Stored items
(* ===== verification/Exceptions.v ===== *)
(** amd64/exceptions.c: the handlers of the processor's exceptions. *)

From S2P Require Import Prelude CString Io Acpi Interrupts Console.
From stdpp Require Import strings.
#[local] Open Scope Z_scope.

(** ** Data *)

(** One constructor per handler. *)
Inductive exception :=
| divide_error | debug_exception | breakpoint | overflow | bound_range_exceeded | invalid_opcode
| device_not_available | double_fault | invalid_tss | segment_not_present | stack_segment_fault
| general_protection_fault | page_fault.

(** The order of [init_exceptions]. *)
Definition exceptions : list exception := [
  divide_error; debug_exception; breakpoint; overflow; bound_range_exceeded; invalid_opcode;
  device_not_available; double_fault; invalid_tss; segment_not_present; stack_segment_fault;
  general_protection_fault; page_fault].

#[export] Instance exception_eq_dec : EqDecision exception.
Proof. solve_decision. Defined.

Definition vector_of (e : exception) : Z :=
  match e with
  | divide_error => 0x0 | debug_exception => 0x1 | breakpoint => 0x3 | overflow => 0x4
  | bound_range_exceeded => 0x5 | invalid_opcode => 0x6 | device_not_available => 0x7 | double_fault => 0x8
  | invalid_tss => 0xA | segment_not_present => 0xB | stack_segment_fault => 0xC
  | general_protection_fault => 0xD | page_fault => 0xE
  end.

Definition chars (s : string) : list Z := (λ c, Z.of_N (Ascii.N_of_ascii c)) <$> String.list_ascii_of_string s.

(** [KERN_PANIC] and [KERN_DEBUG]. *)
Definition kern_tag (word : string) (color : Z) : list Z :=
  [27; 49] ++ chars "[ " ++ [27; color] ++ chars word ++ [27; 49] ++ chars " ]" ++ [27; 48] ++ chars " ".
Definition KERN_PANIC : list Z := kern_tag "PANIC" 50.
Definition KERN_DEBUG : list Z := kern_tag "DEBUG" 52.

(** The format string a handler prints, if it prints one. *)
Definition text (e : exception) : option (list Z) :=
  match e with
  | divide_error => Some (KERN_PANIC ++ chars "Divide error." ++ [10])
  | debug_exception => Some (KERN_DEBUG ++ chars "DEBUG EXCEPTION" ++ [10])
  | breakpoint => None
  | overflow => None
  | bound_range_exceeded => Some (KERN_PANIC ++ chars "Bound range exceeded." ++ [10])
  | invalid_opcode => Some (KERN_PANIC ++ chars "Invalid opcode." ++ [10])
  | device_not_available => Some (KERN_PANIC ++ chars "Device not available (no math coprocessor)." ++ [10])
  | double_fault => Some (KERN_PANIC ++ chars "Double fault." ++ [10])
  | invalid_tss => Some (KERN_PANIC ++ chars "Invalid TSS." ++ [10])
  | segment_not_present => Some (KERN_PANIC ++ chars "Segment not present" ++ [10])
  | stack_segment_fault => Some (KERN_PANIC ++ chars "Stack segment fault." ++ [10])
  | general_protection_fault => Some (KERN_PANIC ++ chars "General protection fault." ++ [10])
  | page_fault => Some (KERN_PANIC ++ chars "Page fault." ++ [10])
  end.

(** Handlers that end in [abort]. *)
Definition aborts (e : exception) : bool :=
  match e with debug_exception | breakpoint | overflow => false | _ => true end.

(** ** Operations *)

(** [cli; hlt]: the core stops. *)
Definition abort : ST console unit := halt.

(** [literal e] is the address of the string literal of [e]. *)
Definition handle {M} `{ByteMem M} (m : M) (literal : exception → Z) (fuel : nat) (e : exception) : ST console unit :=
  (if text e then printk m fuel (literal e) [] else mret tt) ;;
  if aborts e then abort else mret tt.

(** [isr e] is the address of the handler of [e]. *)
Definition init_exceptions {D} `{Device D} (isr : exception → Z) : ST (intr D) unit :=
  for_each exceptions (λ e, register_exception (vector_of e) (isr e)).

(** ** Specification *)

(** Exceptions for which the processor pushes an error code below the
    interrupted context. *)
Definition error_code (e : exception) : bool :=
  match e with
  | double_fault | invalid_tss | segment_not_present | stack_segment_fault | general_protection_fault | page_fault => true
  | _ => false
  end.

Definition grey : Z := MAKE_FG_BG 0xB2BEB5 DEFAULT_BG.
Definition red : Z := MAKE_FG_BG 0xFF0000 DEFAULT_BG.
Definition purple : Z := MAKE_FG_BG 0x9370DB DEFAULT_BG.
Definition plain : Z := MAKE_FG_BG DEFAULT_FG DEFAULT_BG.
Definition coloured (color : Z) (w : list Z) : list (Z * Z) := (λ c, (c, color)) <$> w.

(** What a line with a tag looks like. *)
Definition line (word : string) (color : Z) (w : string) : list (Z * Z) :=
  coloured grey (chars "[ ") ++ coloured color (chars word) ++ coloured grey (chars " ]") ++
  coloured plain (chars " " ++ chars w ++ [10]).

Definition shown (e : exception) : list (Z * Z) :=
  match e with
  | divide_error => line "PANIC" red "Divide error."
  | debug_exception => line "DEBUG" purple "DEBUG EXCEPTION"
  | breakpoint => []
  | overflow => []
  | bound_range_exceeded => line "PANIC" red "Bound range exceeded."
  | invalid_opcode => line "PANIC" red "Invalid opcode."
  | device_not_available => line "PANIC" red "Device not available (no math coprocessor)."
  | double_fault => line "PANIC" red "Double fault."
  | invalid_tss => line "PANIC" red "Invalid TSS."
  | segment_not_present => line "PANIC" red "Segment not present"
  | stack_segment_fault => line "PANIC" red "Stack segment fault."
  | general_protection_fault => line "PANIC" red "General protection fault."
  | page_fault => line "PANIC" red "Page fault."
  end.

(** ** Lemmas *)

Lemma format_text e w : text e = Some w →
  format (λ _, None) w [] (MAKE_FG_BG DEFAULT_FG DEFAULT_BG) = Some (shown e) ∧ (length w < 80)%nat.
Proof. destruct e; intros [= <-]; (split; [reflexivity|]); apply Nat.ltb_lt; reflexivity. Qed.

Lemma vector_of_inj e e' : vector_of e = vector_of e' → e = e'.
Proof. destruct e, e'; done. Qed.

Lemma exceptions_all e : e ∈ exceptions.
Proof. apply (bool_decide_unpack _). by destruct e. Qed.

(** ** Properties *)

(** A handler prints exactly its message, tagged and in colour, and then
    stops the core unless it is the debug, breakpoint or overflow handler.
    Whenever the processor pushes an error code, which the handlers' frames do
    not account for, the handler does not return. *)
Theorem handlers_report {M} `{ByteMem M} (m : M) literal fuel e s :
  (∀ w, text e = Some w → is_cstr m (literal e) w) → (80 ≤ fuel)%nat →
  shows (handle m literal fuel e) s = (typed (shown e) ;; if aborts e then halt else mret tt) (scr s) ∧
  (error_code e = true → ∀ s', shows (handle m literal fuel e) s ≠ Done (tt, s')).
Proof.
  intros Hlit Hfuel. assert (shows (handle m literal fuel e) s = (typed (shown e) ;; if aborts e then halt else mret tt) (scr s)) as Heq.
  { unfold handle. apply shows_bind; [|intros [] s'; by destruct (aborts e)]. destruct (text e) as [w|] eqn:Ht.
    - destruct (format_text e w Ht) as [Hf Hl].
      apply (shows_printk_loop m) with (str := λ _, None) (fmt := w); [done|lia|constructor|by apply Hlit|lia|exact Hf].
    - by destruct e. }
  split; [exact Heq|]. intros He s' Hd. rewrite Heq in Hd. assert (aborts e = true) as Ha by (by destruct e).
  rewrite Ha in Hd. unfold mbind, ST_bind in Hd. by destruct (typed (shown e) (scr s)) as [[u t]| | |].
Qed.

(** After [init_exceptions] the gate of each of the thirteen vectors jumps
    to the address of its handler as a present trap gate in the kernel's code
    segment; all other gates are as before. *)
Theorem init_exceptions_correct {D} `{Device D} (isr : exception → Z) (s : intr D) :
  (∀ e, 0 ≤ isr e < 2 ^ 64) →
  wp (init_exceptions isr) s (λ _ s',
    (∀ e, handler_of s' (vector_of e) = Handler (isr e) 0x28 0 0xF 3 true) ∧
    (∀ v, (∀ e, v ≠ vector_of e) → idt s' v = idt s v) ∧ devices s' = devices s).
Proof.
  intros Ha. eapply wp_mono.
  - apply (wp_for_each (λ l s', (∀ e, e ∈ l → handler_of s' (vector_of e) = Handler (isr e) 0x28 0 0xF 3 true) ∧
      (∀ v, (∀ e, v ≠ vector_of e) → idt s' v = idt s v) ∧ devices s' = devices s) exceptions);
      [split_and!; [by intros e ?%not_elem_of_nil|done..]|].
    intros l e s1 (Hl & Hv & Hd) _. apply wp_modify. unfold handler_of in *. cbn [idt devices].
    assert (w8 (vector_of e) = vector_of e) as -> by (by destruct e). split_and!.
    + intros e' [He'| ->%list_elem_of_singleton]%elem_of_app; [|rewrite upd_eq; by apply decode_make_gate].
      destruct (decide (e' = e)) as [->|Hne]; [rewrite upd_eq; by apply decode_make_gate|].
      rewrite upd_ne; [by apply Hl|]. intros E. by apply Hne, vector_of_inj.
    + intros v Hn. rewrite upd_ne; [by apply Hv|apply Hn].
    + exact Hd.
  - intros [] s' (Hl & Hrest). split; [intros e; apply Hl, exceptions_all|exact Hrest].
Qed.

(** ** Witnesses *)

(** The literals 100 bytes apart. *)
Definition literal (e : exception) : Z := 100 * vector_of e.
Definition rodata (e : exception) : bmem :=
  BMem (λ a, if (literal e <=? a) && (a <? literal e + 100) then nth (Z.to_nat (a - literal e)) (default [] (text e)) 0 else 0).

Example handlers_report_witness :
  shows (handle (rodata page_fault) literal 80 page_fault) (Console blank_screen (λ _, 0) (λ _, 0)) =
    (typed (line "PANIC" red "Page fault.") ;; halt) blank_screen.
Proof.
  refine (proj1 (handlers_report (rodata page_fault) literal 80 page_fault (Console blank_screen (λ _, 0) (λ _, 0)) _ _)).
  - intros w [= <-]. split; [vm_compute; reflexivity|]. split; [by apply (bool_decide_unpack _)|vm_compute; reflexivity].
  - apply Nat.leb_le. reflexivity.
Defined.

Example init_exceptions_correct_witness :
  wp (init_exceptions (λ e, 0xFFFFFFFF80001000 + 16 * vector_of e)) chip_sample
    (λ _ s', handler_of s' 0xE = Handler 0xFFFFFFFF800010E0 0x28 0 0xF 3 true ∧ idt s' 9 = no_gates 9).
Proof.
  eapply wp_mono; [apply (init_exceptions_correct (λ e, 0xFFFFFFFF80001000 + 16 * vector_of e)); intros []; simpl; lia|].
  intros [] s' (He & Hv & _). split; [apply (He page_fault)|]. apply Hv. by intros [].
Defined.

## [Exercise]
From the entries above, give again exactly the lines running from the line with "(** [literal e]" to the line with "Definition red : Z"; include both of those lines.

## [Output of the task]
(** [literal e] is the address of the string literal of [e]. *)
Definition handle {M} `{ByteMem M} (m : M) (literal : exception → Z) (fuel : nat) (e : exception) : ST console unit :=
  (if text e then printk m fuel (literal e) [] else mret tt) ;;
  if aborts e then abort else mret tt.

(** [isr e] is the address of the handler of [e]. *)
Definition init_exceptions {D} `{Device D} (isr : exception → Z) : ST (intr D) unit :=
  for_each exceptions (λ e, register_exception (vector_of e) (isr e)).

(** ** Specification *)

(** Exceptions for which the processor pushes an error code below the
    interrupted context. *)
Definition error_code (e : exception) : bool :=
  match e with
  | double_fault | invalid_tss | segment_not_present | stack_segment_fault | general_protection_fault | page_fault => true
  | _ => false
  end.

Definition grey : Z := MAKE_FG_BG 0xB2BEB5 DEFAULT_BG.
Definition red : Z := MAKE_FG_BG 0xFF0000 DEFAULT_BG.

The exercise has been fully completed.